**Brief**:
Search the data for the word "option" and copy each line that has it.
————————
(* ===== verification/Pmm.v ===== *)
(** * Physical memory manager (src/mm/pmm.c)

    The state of pmm.c: the frame bitmap and the two counters. Every access of
    [g_bitmap] is an [option]: [None] is an access outside the array. The
    bitmap is a list of bytes; [used] is its meaning, the set of frames in use. *)

From S2P Require Import Prelude.

Definition PAGE_SIZE : Z := 4096.
Definition MAX_FRAMES : Z := 1024 * 1024.
Definition RESERVE_LOW : Z := 2 * 1024 * 1024.

Record e820_entry := E820 { e_base : Z; e_len : Z; e_type : Z; e_acpi : Z }.

Record pmm := mkPmm {
  g_bitmap : list Z;
  g_total_frames : Z;
  g_used_frames : Z }.

(** ** The bitmap *)

Definition bm_set (b : list Z) (f : Z) : option (list Z) :=
  w ← zlook b (Z.shiftr f 3);
  Some (b.[Z.shiftr f 3 <- Z.lor w (u8 (Z.shiftl 1 (Z.land f 7)))]).

Definition bm_clear (b : list Z) (f : Z) : option (list Z) :=
  w ← zlook b (Z.shiftr f 3);
  Some (b.[Z.shiftr f 3 <- Z.land w (u8 (Z.lnot (Z.shiftl 1 (Z.land f 7))))]).

Definition bm_test (b : list Z) (f : Z) : option bool :=
  w ← zlook b (Z.shiftr f 3);
  Some (istrue (Z.land w (Z.shiftl 1 (Z.land f 7)))).

(** The frames the bitmap has a bit for. *)
Definition frames (b : list Z) : Z := 8 * zlen b.

(** ** Initialisation from the E820 table *)

(** One usable range: [for (f = start; f < stop && f < MAX_FRAMES; f++)]. *)
Definition free_range (start stop : Z) (b : list Z) : option (list Z) :=
  loopM (Z.to_nat (Z.min stop MAX_FRAMES - start)) start (fun f b => bm_clear b f) b.

Definition e820_start (e : e820_entry) : Z := u64 (e_base e + PAGE_SIZE - 1) / PAGE_SIZE.
Definition e820_stop (e : e820_entry) : Z := u64 (e_base e + e_len e) / PAGE_SIZE.

Fixpoint scan_e820 (es : list e820_entry) (b : list Z) (total : Z) : option (list Z * Z) :=
  match es with
  | [] => Some (b, total)
  | e :: es' =>
      if negb (e_type e =? 1) then scan_e820 es' b total
      else
        b' ← free_range (e820_start e) (e820_stop e) b;
        scan_e820 es' b' (if total <? e820_stop e then e820_stop e else total)
  end.

Definition count_used (total : Z) (b : list Z) : option Z :=
  loopM (Z.to_nat total) 0
    (fun f n => t ← bm_test b f; Some (if (t : bool) then n + 1 else n)) 0.

(** The argument is the table the boot loader left at 0x4000: its [count]
    entries in order. *)
Definition pmm_init (e820 : list e820_entry) : option pmm :=
  let b0 := replicate (Z.to_nat (MAX_FRAMES / 8)) 255 in
  r ← scan_e820 e820 b0 0;
  let total := if MAX_FRAMES <? snd r then MAX_FRAMES else snd r in
  b ← loopM (Z.to_nat (RESERVE_LOW / PAGE_SIZE)) 0 (fun f b => bm_set b f) (fst r);
  used ← count_used total b;
  Some (mkPmm b total used).

(** ** Allocation and release. A frame is returned as its address, NULL is 0. *)

Fixpoint find_free (n : nat) (f : Z) (b : list Z) : option (option Z) :=
  match n with
  | O => Some None
  | S n' => t ← bm_test b f; if (t : bool) then find_free n' (f + 1) b else Some (Some f)
  end.

Definition pmm_alloc (s : pmm) : option (Z * pmm) :=
  r ← find_free (Z.to_nat (g_total_frames s)) 0 (g_bitmap s);
  match r with
  | Some f =>
      b ← bm_set (g_bitmap s) f;
      Some (u64 (f * PAGE_SIZE), mkPmm b (g_total_frames s) (u64 (g_used_frames s + 1)))
  | None => Some (0, s)
  end.

(** The inner loop of pmm_alloc_contiguous: are the [n] frames from [f] free? *)
Fixpoint run_free (n : nat) (f : Z) (b : list Z) : option bool :=
  match n with
  | O => Some true
  | S n' => t ← bm_test b f; if (t : bool) then Some false else run_free n' (f + 1) b
  end.

Fixpoint find_run (n : nat) (f : Z) (count : nat) (b : list Z) : option (option Z) :=
  match n with
  | O => Some None
  | S n' =>
      ok ← run_free count f b;
      if (ok : bool) then Some (Some f) else find_run n' (f + 1) count b
  end.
————————
**Response to this task**:
    [g_bitmap] is an [option]: [None] is an access outside the array. The
Definition bm_set (b : list Z) (f : Z) : option (list Z) :=
Definition bm_clear (b : list Z) (f : Z) : option (list Z) :=
Definition bm_test (b : list Z) (f : Z) : option bool :=
Definition free_range (start stop : Z) (b : list Z) : option (list Z) :=
Fixpoint scan_e820 (es : list e820_entry) (b : list Z) (total : Z) : option (list Z * Z) :=
Definition count_used (total : Z) (b : list Z) : option Z :=
Definition pmm_init (e820 : list e820_entry) : option pmm :=
Fixpoint find_free (n : nat) (f : Z) (b : list Z) : option (option Z) :=
Definition pmm_alloc (s : pmm) : option (Z * pmm) :=
Fixpoint run_free (n : nat) (f : Z) (b : list Z) : option bool :=
Fixpoint find_run (n : nat) (f : Z) (count : nat) (b : list Z) : option (option Z) :=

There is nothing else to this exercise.